Given records:
(** * ArcPy-Parquet-Tools: the Python toolbox, embedded and verified

    The toolbox (ArcPy-Parquet-Tools.pyt) declares three geoprocessing tools.
    This development embeds the parameter declarations of
    [FeatureClassToParquet] and [ParquetToFeatureClass], the validation
    routine [ParquetToFeatureClass.updateParameters] and
    [ParquetToFeatureClass.execute], and proves what they do with the
    parameter objects, the directory tree of a Parquet dataset and the
    dataset's schema.

    The repository holds two copies of the toolbox. The one embedded in full
    is the current one, with the coordinate and H3 columns; module [Earlier]
    embeds the steps in which the other copy differs.

    Conventions.
    - Python values are the type [pyval]; [None] is [PyNone]. Strings are
      byte strings, and [lower] maps the ASCII letters.
    - A parameter object is a record; the fifteen objects handed to the tool
      form a store indexed by the local names the tool gives them, so that an
      assignment to an attribute updates the one shared object.
    - A Python exception ends a run with [Raised]; the store keeps every
      attribute assigned before the exception.
    - The file system is a finite tree with the working directory at its
      root; paths follow pathlib's POSIX flavour, and [..] is not resolved.
    - What lies outside the toolbox is a parameter of the model: the tree,
      the current workspace, the column names the Parquet reader reports for
      a folder, and the helper [deactivate_parameter]. *)

From Stdlib Require Import String Ascii List Bool Arith ZArith Lia.
From Stdlib Require Import DecimalString DecimalPos DecimalZ.
Import ListNotations.
Local Open Scope string_scope.
Local Open Scope list_scope.
Local Open Scope nat_scope.

(** ** Python strings *)

Module PyStr.

(** [str.lower] on the ASCII range: the letters A..Z move down by 32, every
    other byte stays. *)
Definition lower_ascii (a : ascii) : ascii :=
  let n := nat_of_ascii a in
  if (65 <=? n) && (n <=? 90) then ascii_of_nat (n + 32) else a.

Fixpoint lower (s : string) : string :=
  match s with
  | EmptyString => EmptyString
  | String a s' => String (lower_ascii a) (lower s')
  end.

(** [s.startswith(p)] *)
Fixpoint startswith (s p : string) {struct p} : bool :=
  match p with
  | EmptyString => true
  | String a p' =>
      match s with
      | EmptyString => false
      | String b s' => Ascii.eqb a b && startswith s' p'
      end
  end.

(** [sub in s]: some suffix of [s] starts with [sub]. *)
Fixpoint contains (sub s : string) : bool :=
  if startswith s sub then true
  else match s with
       | EmptyString => false
       | String _ s' => contains sub s'
       end.

(** [x in [a, b, c]] for a list of strings. *)
Fixpoint mem (x : string) (l : list string) : bool :=
  match l with
  | [] => false
  | y :: l' => String.eqb x y || mem x l'
  end.

(** [s.rfind(c)] for a one-character needle; [None] stands for -1. *)
Fixpoint rfind (c : ascii) (s : string) : option nat :=
  match s with
  | EmptyString => None
  | String a s' =>
      match rfind c s' with
      | Some i => Some (S i)
      | None => if Ascii.eqb a c then Some 0 else None
      end
  end.

(** [str(n)] and [int(s)] for decimal numerals. [int] covers the numerals
    [str] prints (an optional minus sign and digits). *)
Definition str_of_int (z : Z) : string := NilZero.string_of_int (Z.to_int z).

Definition int_of_str (s : string) : option Z :=
  option_map Z.of_int (NilZero.int_of_string s).

End PyStr.

(** ** pathlib over a finite directory tree *)

Module Pathlib.
Import PyStr.

(** A file of any kind: a regular file or a directory with its entries, in
    the order the operating system lists them. *)
#[local] Unset Elimination Schemes.
Inductive node : Type :=
| File (name : string)
| Dir (name : string) (children : list node).
#[local] Set Elimination Schemes.

(** Induction over the tree, with the hypothesis for every entry of a
    directory. *)
Fixpoint node_ind (P : node -> Prop)
  (HF : forall nm, P (File nm))
  (HD : forall nm ch, Forall P ch -> P (Dir nm ch)) (n : node) : P n :=
  match n with
  | File nm => HF nm
  | Dir nm ch =>
      HD nm ch
        ((fix go (l : list node) : Forall P l :=
            match l with
            | [] => Forall_nil P
            | c :: l' => Forall_cons c (node_ind P HF HD c) (go l')
            end) ch)
  end.

Definition node_name (n : node) : string :=
  match n with File name => name | Dir name _ => name end.

Definition node_is_dir (n : node) : bool :=
  match n with File _ => false | Dir _ _ => true end.

Definition entries (n : node) : list node :=
  match n with File _ => [] | Dir _ ch => ch end.

(** A path is the list of its components below the root of the tree. *)
Definition path := list string.

Fixpoint split (sep : ascii) (s : string) : list string :=
  match s with
  | EmptyString => [EmptyString]
  | String a s' =>
      if Ascii.eqb a sep then EmptyString :: split sep s'
      else match split sep s' with
           | [] => [String a EmptyString]
           | w :: ws => String a w :: ws
           end
  end.

(** The components of a path string: empty components and "." are dropped,
    as [PurePosixPath] does when it parses. *)
Definition components (s : string) : list string :=
  filter (fun c => negb (String.eqb c "") && negb (String.eqb c "."))
         (split "/" s).

(** [Path(s)] *)
Definition Path (s : string) : path := components s.

(** [p / s]: an absolute right operand replaces the left one. *)
Definition joinpath (p : path) (s : string) : path :=
  if startswith s "/" then Path s else p ++ components s.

Exercise details:
Using the entries above, output exactly the lines between the line holding "the current workspace, the" and the line holding "let n := nat_of_ascii a in", end lines included, and nothing more.

Response to this task:
      the current workspace, the column names the Parquet reader reports for
      a folder, and the helper [deactivate_parameter]. *)

From Stdlib Require Import String Ascii List Bool Arith ZArith Lia.
From Stdlib Require Import DecimalString DecimalPos DecimalZ.
Import ListNotations.
Local Open Scope string_scope.
Local Open Scope list_scope.
Local Open Scope nat_scope.

(** ** Python strings *)

Module PyStr.

(** [str.lower] on the ASCII range: the letters A..Z move down by 32, every
    other byte stays. *)
Definition lower_ascii (a : ascii) : ascii :=
  let n := nat_of_ascii a in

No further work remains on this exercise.